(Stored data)

Lemma enlarge_spec m b len :
  buf_wf b -> data b <> None -> 0 <= len -> dataLen b + len < 2 ^ 62 ->
  exists ok b', enlarge m b len = Some (ok, b') /\
  if ok : bool then
    buf_wf b' /\ content b' = content b /\ dataLen b' = dataLen b /\ dataLen b + len < allocLen b' /\
    data b' <> None
  else data b' = None /\ dataLen b' = dataLen b /\ exists n, has_room m n = false.
Proof.
  unfold buf_wf, enlarge, content. destruct (data b) as [d|]; [|done]. intros (H1 & H2 & H3) _ Hl Hs.
  destruct (grow_enough 64 len (allocLen b) (dataLen b)) as (a & -> & G1 & G2 & _); try lia.
  destruct (realloc m d a) as [d'|] eqn:Er.
  - eexists true, _. split; [reflexivity|]. cbn [data dataLen allocLen].
    destruct (realloc_spec _ _ _ _ Er) as [R1 R2]; [lia|]. split_and!; try done; try lia.
    rewrite <- R2. rewrite take_take, Nat.min_l by lia. done.
  - eexists false, _. split; [reflexivity|]. split_and!; try done. exists a.
    unfold realloc in Er. by destruct (has_room m a).
Qed.

(** Bytes written after the content. *)
Lemma copy_content b d bytes extra :
  buf_wf b -> data b = Some d -> dataLen b + zlen bytes + zlen extra <= allocLen b -> 
  dataLen b + zlen bytes < allocLen b ->
  exists d', copy_to d (dataLen b) (bytes ++ extra) = Some d' /\
    buf_wf (Buf (allocLen b) (dataLen b + zlen bytes) (Some d')) /\
    content (Buf (allocLen b) (dataLen b + zlen bytes) (Some d')) = content b ++ bytes /\
    content (Buf (allocLen b) (dataLen b) (Some d')) = content b /\ zlen d' = zlen d.
Proof.
  unfold buf_wf, content. intros Hwf Hd Hfit Hlt. rewrite Hd in *. destruct Hwf as (H1 & H2 & H3).
  unfold copy_to. rewrite length_app. rewrite (proj2 (Z.leb_le 0 (dataLen b))) by lia.
  rewrite (proj2 (Z.leb_le _ _)) by lia. eexists. split; [reflexivity|]. cbn [data dataLen allocLen].
  assert (Hlen : length (splice d (dataLen b) (bytes ++ extra)) = length d)
    by (apply splice_length; [lia|rewrite length_app; lia]).
  rewrite Hlen. split_and!; try done; try lia; unfold splice.
  - replace (Z.to_nat (dataLen b + zlen bytes)) with (Z.to_nat (dataLen b) + length bytes)%nat by lia.
    rewrite <- (app_assoc bytes), app_assoc.
    rewrite take_app_le by (rewrite length_app, length_take; lia). rewrite take_ge; [done|].
    rewrite length_app, length_take. lia.
  - rewrite take_app_le by (rewrite length_take; lia). rewrite take_ge; [done|]. rewrite length_take. lia.
Qed.

(** ** Appending *)

(** What an append of [bytes] may do: all of them, or nothing for want of
    memory, which loses the block. *)
Definition appended (m : memory) (b : IPCBuffer) (bytes : list Z) (r : option (Z * option IPCBuffer)) : Prop :=
  exists rc b', r = Some (rc, Some b') /\
  ((rc = zlen bytes /\ buf_wf b' /\ content b' = content b ++ bytes) \/
   (rc = -1 /\ data b' = None /\ exists n, has_room m n = false)).

Lemma append_room b bytes :
  buf_wf b -> data b <> None -> dataLen b + zlen bytes < allocLen b ->
  exists d d', data b = Some d /\ copy_to d (dataLen b) bytes = Some d' /\
    buf_wf (Buf (allocLen b) (dataLen b + zlen bytes) (Some d')) /\
    content (Buf (allocLen b) (dataLen b + zlen bytes) (Some d')) = content b ++ bytes.
Proof.
  intros Hwf Hd Hlt. destruct (data b) as [d|] eqn:Ed; [|done].
  destruct (copy_content b d bytes [] Hwf Ed) as (d' & E & H1 & H2 & _); [simpl; lia|done|].
  rewrite app_nil_r in E. eauto 8.
Qed.

(** Appending to a buffer: below 2^62 bytes either all bytes are added
    after those already there, the block having been allocated or doubled as
    often as needed, and their number is returned; or memory ran out and the
    result is -1.  No byte is written outside the block. *)
Theorem ipc_append_correct m b bytes :
  buf_wf b -> dataLen b + zlen bytes < 2 ^ 62 ->
  appended m b bytes (ipc_append_buffer m (Some b) bytes).
Proof.
  intros Hwf Hs. unfold ipc_append_buffer, appended. destruct (Z.leb_spec (zlen bytes) 0) as [H0|Hpos].
  { destruct bytes; [|simpl in *; lia]. eexists _, b. split; [reflexivity|]. left. by rewrite app_nil_r. }
  pose proof (first_block_spec m b Hwf) as Hfb. destruct (first_block m b) as [[|] b1].
  2:{ destruct Hfb as (W1 & C1 & D1 & R1). eexists _, b1. split; [reflexivity|]. right. eauto. }
  destruct Hfb as (W1 & C1 & L1 & D1).
  rewrite (room_left b1) by done. destruct (Z.leb_spec (allocLen b1 - dataLen b1) (zlen bytes)) as [Hle|Hgt].
  - destruct (enlarge_spec m b1 (zlen bytes) W1 D1) as (ok & b2 & -> & He); [lia..|]. destruct ok.
    + destruct He as (W2 & C2 & L2 & A2 & D2). rewrite (room_left b2) by done.
      rewrite (proj2 (Z.leb_gt _ _)) by lia.
      destruct (append_room b2 bytes W2 D2) as (d & d' & Ed & Ec & W3 & C3); [lia|].
      rewrite Ed, Ec. eexists _, _. split; [reflexivity|]. left. by rewrite C3, C2, C1.
    + destruct He as (D2 & _ & R2). eexists _, b2. split; [reflexivity|]. by right.
  - rewrite (room_left b1) by done. rewrite (proj2 (Z.leb_gt _ _)) by lia.
    destruct (append_room b1 bytes W1 D1) as (d & d' & Ed & Ec & W3 & C3); [lia|].
    rewrite Ed, Ec. eexists _, _. split; [reflexivity|]. left. by rewrite C3, C1.
Qed.

(** Formatting into the room that is left keeps the content. *)
Lemma vsnprintf_spec b d text :
  buf_wf b -> data b = Some d ->
  exists d', vsnprintf d (dataLen b) (allocLen b - dataLen b) text = Some d' /\
    buf_wf (Buf (allocLen b) (dataLen b) (Some d')) /\ content (Buf (allocLen b) (dataLen b) (Some d')) = content b /\
    (dataLen b + zlen text < allocLen b ->
     buf_wf (Buf (allocLen b) (dataLen b + zlen text) (Some d')) /\
     content (Buf (allocLen b) (dataLen b + zlen text) (Some d')) = content b ++ text).
Proof.
  intros Hwf Hd. pose proof Hwf as Hwf'. unfold buf_wf in Hwf'. rewrite Hd in Hwf'. destruct Hwf' as (H1 & H2 & H3).
  unfold vsnprintf. rewrite (proj2 (Z.leb_gt _ _)) by lia.
  set (t := take (Z.to_nat (allocLen b - dataLen b - 1)) text).
  assert (Ht : zlen t <= allocLen b - dataLen b - 1) by (unfold t; rewrite length_take; lia).
  destruct (copy_content b d t [0] Hwf Hd) as (d' & E & C1 & C2 & C3 & C4); [simpl; lia|lia|].
  exists d'. split_and!; try done.
  - unfold buf_wf. cbn [data dataLen allocLen]. lia.
  - intros Hfit. assert (Et : t = text) by (unfold t; apply take_ge; lia). rewrite Et in C1, C2. done.
Qed.

(** Formatted appending: the text is added like [ipc_append_buffer] does,
    whether it fits at once or only into an enlarged block; when formatting
    fails the content stays and the result is -1. *)
Theorem ipc_printf_correct m b text :
  buf_wf b -> dataLen b + zlen text < 2 ^ 62 ->
  appended m b text (ipc_printf_buffer m (Some b) (Some text)) /\
  (exists b', ipc_printf_buffer m (Some b) None = Some (-1, Some b') /\ buf_wf b' /\ content b' = content b).
Proof.
  intros Hwf Hs. unfold ipc_printf_buffer, appended.
  pose proof (first_block_spec m b Hwf) as Hfb. destruct (first_block m b) as [[|] b1].
  2:{ destruct Hfb as (W1 & C1 & D1 & R1). split; [|eauto].
      eexists _, b1. split; [reflexivity|]. right. eauto. }
  destruct Hfb as (W1 & C1 & L1 & D1). split; [|eauto].
  rewrite (room_left b1) by done. destruct (data b1) as [d1|] eqn:Ed1; [|done].
  destruct (vsnprintf_spec b1 d1 text W1 Ed1) as (d2 & -> & W2 & C2 & F2). cbn [allocLen dataLen].
  rewrite (room_left b1) by (done || by rewrite Ed1).
  destruct (Z.eqb_spec (zlen text) 0) as [H0|Hne].
  { destruct text; [|done]. eexists _, _. split; [reflexivity|]. left. split_and!; try done.
    by rewrite C2, C1, app_nil_r. }
  destruct (Z.ltb_spec (zlen text) (allocLen b1 - dataLen b1)) as [Hlt|Hge].
  { eexists _, _. split; [reflexivity|]. left. destruct F2 as [W3 C3]; [lia|]. by rewrite C3, C1. }
  destruct (enlarge_spec m (Buf (allocLen b1) (dataLen b1) (Some d2)) (zlen text) W2 ltac:(done))
    as (ok & b3 & -> & He); [lia|cbn [dataLen]; lia|]. cbn [dataLen] in He. destruct ok.
  - destruct He as (W3 & C3 & L3 & A3 & D3). rewrite (room_left b3) by done.
    destruct (data b3) as [d3|] eqn:Ed3; [|done].
    destruct (vsnprintf_spec b3 d3 text W3 Ed3) as (d4 & -> & _ & _ & F4).
    rewrite (proj2 (Z.leb_gt _ _)) by lia. destruct F4 as [W4 C4]; [lia|].
    eexists _, _. split; [reflexivity|]. left. by rewrite C4, C3, C2, C1.
  - destruct He as (D3 & _ & R3). eexists _, b3. split; [reflexivity|]. by right.
Qed.

(** A failed enlargement forgets the block but not its length: when memory is
    available again, the next append copies past the end of a new block. *)
Theorem ipc_append_after_failure m b bytes :
  data b = None -> 1024 < dataLen b < 2 ^ 63 -> 0 < zlen bytes < 2 ^ 31 -> has_room m 1024 = true ->
  ipc_append_buffer m (Some b) bytes = None.
Proof.
  intros Hd Hl Hb Hm. unfold ipc_append_buffer, first_block, malloc. rewrite Hd, Hm.
  rewrite (proj2 (Z.leb_gt _ _)) by lia. cbn [allocLen dataLen data].
  assert (Hu : u64 (1024 - dataLen b) = 2 ^ 64 + (1024 - dataLen b)).
  { unfold u64. rewrite <- (Z.mod_add _ 1) by lia. rewrite Z.mod_small; lia. }
  rewrite Hu, (proj2 (Z.leb_gt _ _)) by lia. cbn [allocLen dataLen data]. rewrite Hu, (proj2 (Z.leb_gt _ _)) by lia.
  unfold copy_to. rewrite length_replicate. rewrite (proj2 (Z.leb_gt (_ + _) _)) by lia.
  by rewrite andb_false_r.
Qed.

(** ** Processing *)

Section ProcessFacts.
Context {S : Type} (cb : list Z -> S -> Z * S).

(** A callback that uses no more than what it is given. *)
Class Consumer := {
  consumer_bound : forall bytes s, 0 <= (cb bytes s).1 <= zlen bytes
}.

(** The calls of the callback on [bytes], until it uses nothing: the number of
    bytes used in all, and its last state. *)
Inductive consumes : list Z -> S -> Z -> S -> Prop :=
  | consumes_stop bytes s s' : cb bytes s = (0, s') -> consumes bytes s 0 s'
  | consumes_step bytes s len s1 n s2 :
      cb bytes s = (len, s1) -> 0 < len <= zlen bytes ->
      consumes (drop (Z.to_nat len) bytes) s1 n s2 -> consumes bytes s (len + n) s2.

Lemma consumes_bound bytes s n s' : consumes bytes s n s' -> 0 <= n <= zlen bytes.
Proof. induction 1 as [|bytes s len s1 n s2 E Hl _ IH]; [lia|]. rewrite length_drop in IH. lia. Qed.

Lemma consumes_det bytes s n s1 k s2 : consumes bytes s n s1 -> consumes bytes s k s2 -> n = k /\ s1 = s2.
Proof.
  intros H. revert k s2. induction H as [bytes s s1 E|bytes s len s1 n s1' E Hl _ IH]; intros k s2 H2;
    inversion H2; subst;
    match goal with H : cb bytes s = _ |- _ => rewrite E in H; simplify_eq end; try lia; [done|].
  match goal with H3 : consumes (drop _ _) _ _ s2 |- _ => by destruct (IH _ _ H3) as [-> ->] end.
Qed.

# About this task
Start with the line above that contains "rewrite (proj2 (Z.leb_gt _ _)) by lia. destruct" and stop after the line that contains "data b = None". Output those lines exactly, and only those.

# Your response
    rewrite (proj2 (Z.leb_gt _ _)) by lia. destruct F4 as [W4 C4]; [lia|].
    eexists _, _. split; [reflexivity|]. left. by rewrite C4, C3, C2, C1.
  - destruct He as (D3 & _ & R3). eexists _, b3. split; [reflexivity|]. by right.
Qed.

(** A failed enlargement forgets the block but not its length: when memory is
    available again, the next append copies past the end of a new block. *)
Theorem ipc_append_after_failure m b bytes :
  data b = None -> 1024 < dataLen b < 2 ^ 63 -> 0 < zlen bytes < 2 ^ 31 -> has_room m 1024 = true ->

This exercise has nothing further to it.